The invention relates to a parallel decoding method and a system, the parallel decoding method introduces a SIMD instruction set to combine data to be decoded into 32-bit data, improves the universality and the parallel expansibility of the parallel decoding method, performs parallel decoding operation based on a flood scheduling decoding algorithm, improves the parallel expansibility, and further improves the throughput rate of the parallel decoding method.

Description

Parallel decoding method and system
Technical Field
The present invention relates to the field of channel coding technology, and in particular, to a parallel decoding method and system.
Background
An LDPC code is a linear block code approaching the shannon limit. Because of the excellent performance of LDPC codes approaching the shannon limit, LDPC codes have been widely used in digital communication systems, for example: 5G, WiMAX (802.16e), WiFi (802.11N), DVB-S2, and the like. However, as the requirement of the communication system for high data rate transmission is higher and higher, how to design the LDPC decoder with high throughput efficiently is a hot point of research.
High-throughput LDPC decoders are usually designed using Field-programmable gate array (FPGA) and application-specific integrated circuit (ASIC), but the LDPC decoders based on FPGA and ASIC have poor flexibility and high design cost, and have higher cost compared to Central Processing Unit (CPU) and Graphic Processing Unit (GPU) designed using software radio. The parallel processing capability of GPU devices is far superior to CPU devices because GPUs provide a parallel processing platform that combines computational power with programmability, boosting parallel computational power by executing thousands of threads. GPUs are widely used in the field of hig-performance computing (HPC), and such computationally intensive tasks as LDPC decoding are also well suited for processing by GPUs.

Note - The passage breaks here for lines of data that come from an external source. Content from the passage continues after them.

Lemma min_glb (a b c : Q) : c <= a -> c <= b -> c <= Py.min a b.
Proof. destruct (min_cases a b) as [[-> H] | [-> H]]; auto. Qed.

Lemma min_glb_lt (a b c : Q) : c < a -> c < b -> c < Py.min a b.
Proof. destruct (min_cases a b) as [[-> H] | [-> H]]; auto. Qed.

Lemma truediv_ok (a b : Q) : ~ b == 0 -> Py.truediv a b = ok (a / b).
Proof.
  intros Hb. unfold Py.truediv.
  destruct (Qeq_bool b 0) eqn:E; [| reflexivity].
  apply Qeq_bool_iff in E. contradiction.
Qed.

Lemma truediv_zero (a b : Q) : b == 0 -> Py.truediv a b = raise ZeroDivisionError.
Proof.
  intros Hb. unfold Py.truediv. apply Qeq_bool_iff in Hb. now rewrite Hb.
Qed.

End PyFacts.

(** Substring containment is what [Py.contains] decides. *)
Lemma append_cons (c : ascii) (s t : string) :
  (String c s ++ t)%string = String c (s ++ t)%string.
Proof. reflexivity. Qed.

Lemma prefix_app (n h : string) :
  String.prefix n h = true <-> exists post, h = (n ++ post)%string.
Proof.
  revert h. induction n as [| c n IH]; intros h.
  - split; [intros _; now exists h | destruct h; reflexivity].
  - destruct h as [| c' h]; simpl.
    + split; [discriminate | intros [post H]; discriminate].
    + destruct (Ascii.ascii_dec c c') as [-> | Hne].
      * rewrite IH. split; intros [post H]; exists post;
          rewrite append_cons in *; congruence.
      * split; [discriminate | intros [post H]; rewrite append_cons in H; congruence].
Qed.

Lemma contains_substring (n h : string) :
  Py.contains n h = true <-> exists pre post, h = (pre ++ n ++ post)%string.
Proof.
  induction h as [| c h IH]; cbn [Py.contains]; rewrite orb_true_iff, prefix_app.
  - split.
    + intros [[post H] | H]; [| discriminate]. now exists EmptyString, post.
    + intros [pre [post H]]. left. destruct pre as [| c' pre].
      * now exists post.
      * rewrite append_cons in H. discriminate.
  - rewrite IH. split.
    + intros [[post H] | [pre [post H]]].
      * now exists EmptyString, post.
      * exists (String c pre), post. rewrite append_cons. now rewrite H.
    + intros [pre [post H]]. destruct pre as [| c' pre].
      * left. now exists post.
      * right. exists pre, post. rewrite append_cons in H. congruence.
Qed.

(** * The role weight resolved by the detector *)

Section RoleWeight.

Local Open Scope Q_scope.

Lemma weight_loop_cons (rw : string * Q) (table : list (string * Q))
    (title_lower : string) (weight : Q) :
  weight_loop (rw :: table) title_lower weight =
  weight_loop table title_lower
    (if Py.contains (fst rw) title_lower then Py.max weight (snd rw) else weight).
Proof. destruct rw; reflexivity. Qed.

(** The loop never lowers the weight it starts from. *)
Lemma weight_loop_ge (table : list (string * Q)) (title_lower : string) (weight : Q) :
  weight <= weight_loop table title_lower weight.
Proof.
  revert weight. induction table as [| rw table IH]; intros weight.
  - apply Qle_refl.
  - rewrite weight_loop_cons.
    eapply Qle_trans; [| apply IH].
    destruct (Py.contains _ _); [apply max_ge_l | apply Qle_refl].
Qed.

(** The loop stays under any bound on the start and on the table. *)
Lemma weight_loop_le (table : list (string * Q)) (title_lower : string)
    (weight c : Q) :
  weight <= c ->
  Forall (fun rw => snd rw <= c) table ->
  weight_loop table title_lower weight <= c.
Proof.
  revert weight. induction table as [| rw table IH]; intros weight Hw Ht.
  - exact Hw.
  - rewrite weight_loop_cons. inversion Ht as [| ? ? Hrw Ht']; subst.
    apply IH; [| exact Ht'].
    destruct (Py.contains _ _); [now apply max_lub | exact Hw].
Qed.

Lemma fold_Qmax_compat (ws : list Q) (a b : Q) :
  a == b -> fold_left Qmax ws a == fold_left Qmax ws b.
Proof.
  revert a b. induction ws as [| w ws IH]; intros a b Hab; simpl.
  - exact Hab.
  - apply IH. now rewrite Hab.
Qed.

Lemma fold_Qmax_start (ws : list Q) (a b : Q) :
  fold_left Qmax ws (Qmax a b) == Qmax a (fold_left Qmax ws b).
Proof.
  revert b. induction ws as [| w ws IH]; intros b; simpl.
  - reflexivity.
  - rewrite <- IH. apply fold_Qmax_compat. symmetry. apply Q.max_assoc.
Qed.

(** The loop computes the maximum of its start and of the weights of the
    keys that occur in the title. *)
Lemma weight_loop_fold (table : list (string * Q)) (title_lower : string) (weight : Q) :
  weight_loop table title_lower weight ==
  fold_left Qmax
    (map snd (List.filter (fun rw : string * Q => Py.contains (fst rw) title_lower) table))
    weight.
Proof.
  revert weight. induction table as [| rw table IH]; intros weight.
  - reflexivity.
  - rewrite weight_loop_cons. simpl.
    destruct (Py.contains (fst rw) title_lower); simpl.
    + rewrite IH. apply fold_Qmax_compat. apply max_Qmax.
    + apply IH.
Qed.

(** What the detector resolves, against the table as specified: the
    resolved weight is the specified one floored at 1.0. *)
Lemma role_weight_floor (title : string) :
  role_weight title == Qmax 1 (weight_for title).
Proof.
  unfold role_weight, weight_for, matching_weights, matching_entries. cbv zeta.
  rewrite weight_loop_fold.
  destruct (map snd _) as [| w ws]; simpl.
  - reflexivity.
  - rewrite fold_Qmax_start.
    assert (H : 1.0 == 1) by reflexivity. now rewrite H.
Qed.

Lemma role_weight_ge_1 (title : string) : 1 <= role_weight title.
Proof.
  unfold role_weight. cbv zeta.
  eapply Qle_trans; [| apply weight_loop_ge]. vm_compute. discriminate.
Qed.
(** * Token usage cost and sensitivity analysis (tco_cal.ipynb)

    A shallow embedding of the notebook's code cells, with two embeddings of
    its arithmetic.

    Exact arithmetic.  The cells are first embedded over canonical rationals
    [Qc]: every decimal literal stands for its exact decimal value ([0.03] is
    [3/100]) and [*], [/], [+] and [-] are exact.  This is the arithmetic of
    the real numbers in which the specification states its data model.  It is
    used for what does not depend on rounding: the order and the number of
    the rows the loops produce, the selection and the pivot of the
    visualization, the unguarded division of the savings print and the
    reference scenario, whose values are the same in both arithmetics.
    Python's true division [/] raises [ZeroDivisionError] on a zero divisor,
    for [int] and [float] alike, so it is a partial operation in an error
    monad.

    Machine arithmetic.  Module [Py] embeds [calculate_token_cost] and the
    savings print on the numbers the notebook really computes with: unbounded
    Python [int], binary64 Python [float], wrapping [numpy.int64] and
    [numpy.float64].  What the function returns, when it raises and the signs
    of its results are settled there.

    Module-level names.  The names bound by the parameter cell
    ([prompt_cost_per_1k_tokens], ..., [days]) are looked up when the code
    that mentions them runs; the embedding passes them explicitly as a record
    [globals], and [notebook] is the record of the values the cell binds. *)

From Stdlib Require Import QArith Qcanon ZArith List Sorted Lia SpecFloat.
Import ListNotations.

Set Implicit Arguments.

Local Open Scope Qc_scope.

(** ** Numbers *)

Module Num.

(** The rational [n/d]; a Python literal such as [0.03] is [dec 3 100]. *)
Definition dec (n : Z) (d : positive) : Qc := Q2Qc (n # d).

(** A Python [int]. *)
Definition int (n : Z) : Qc := Q2Qc (inject_Z n).

End Num.

(** ** Exceptions and the error monad *)

(** The exceptions the arithmetic of the notebook can raise. *)
Inductive exception : Type :=
| ZeroDivisionError
| OverflowError.

Inductive result (A : Type) : Type :=
| Return (a : A)
| Raise (e : exception).

Arguments Return {A} a.
Arguments Raise {A} e.

Definition bind {A B : Type} (m : result A) (k : A -> result B) : result B :=
  match m with
  | Return a => k a
  | Raise e => Raise e
  end.

Notation "x <- m ;; k" := (bind m (fun x => k))
  (at level 61, m at next level, right associativity).
Notation "' pat <- m ;; k" := (bind m (fun x => match x with pat => k end))
  (at level 61, pat pattern, m at next level, right associativity).

(** The call returned normally. *)
Definition succeeds {A : Type} (m : result A) : Prop := exists a, m = Return a.

(** The call was left by an exception, which nothing in the notebook
    catches. *)
Definition fails {A : Type} (m : result A) : Prop := exists e, m = Raise e.

(** Python's [x / y]. *)
Definition truediv (x y : Qc) : result Qc :=
  if Qc_eq_bool y 0 then Raise ZeroDivisionError else Return (x / y).

(** ** The parameter cell *)

Record globals : Type := Globals {
  prompt_cost_per_1k_tokens : Qc;
  completion_cost_per_1k_tokens : Qc;
  base_daily_requests : Qc;
  base_prompt_tokens : Qc;
  base_completion_tokens : Qc;
  days : Qc
}.

Definition notebook : globals := {|
  prompt_cost_per_1k_tokens := Num.dec 3 100;
  completion_cost_per_1k_tokens := Num.dec 6 100;
  base_daily_requests := Num.int 1000;
  base_prompt_tokens := Num.int 300;
  base_completion_tokens := Num.int 500;
  days := Num.int 30
|}.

The realization of the LDPC decoder based on the GPU is an active research field at present, but most of current research works only optimize partial features of the LDPC decoder, resulting in limited performance improvement of throughput. For example, a patent (a QC-LDPC code accelerated decoding method based on a GPU architecture) performs an optimization design on a memory allocation strategy of a QC-LDPC decoder based on a GPU, and a patent (an LDPC code parallel decoding method based on a CUDA architecture in an AWGN channel) performs an optimization on a memory allocation strategy of a general GPU LDPC decoder in an AWGN channel. The optimization of the two patents is focused on the memory access of the GPU end of the decoder, and the parallelism and data transmission of the decoder are not improved. Documents (J.Ling and P.Cautereels, "Fast LDPC GPU Decoder for Cloud RAN," in IEEE interleaved Systems Letters, doi:10.1109/LES.2021.3052714.), and (B.L.Gal, C.Jego and J.Crene, "A High Throughput Efficient application Approach for Decoding LDPC Codes on to GPU Devices," in IEEE interleaved Systems Letters, vol.6, No.2, pp.29-32, June 2014.) combine 8bit fixed point quantization with the features of the Single instruction set, simultaneous Decoding of multiple sets of Data is achieved by the SIMD instruction set in the GPU, thereby extending the Decoding parallelism. However, the design schemes of the two documents both adopt a layred scheduling decoding algorithm, so that the decoders cannot be completely expanded in parallel during design, and the intra-code parallelism of the decoders is limited.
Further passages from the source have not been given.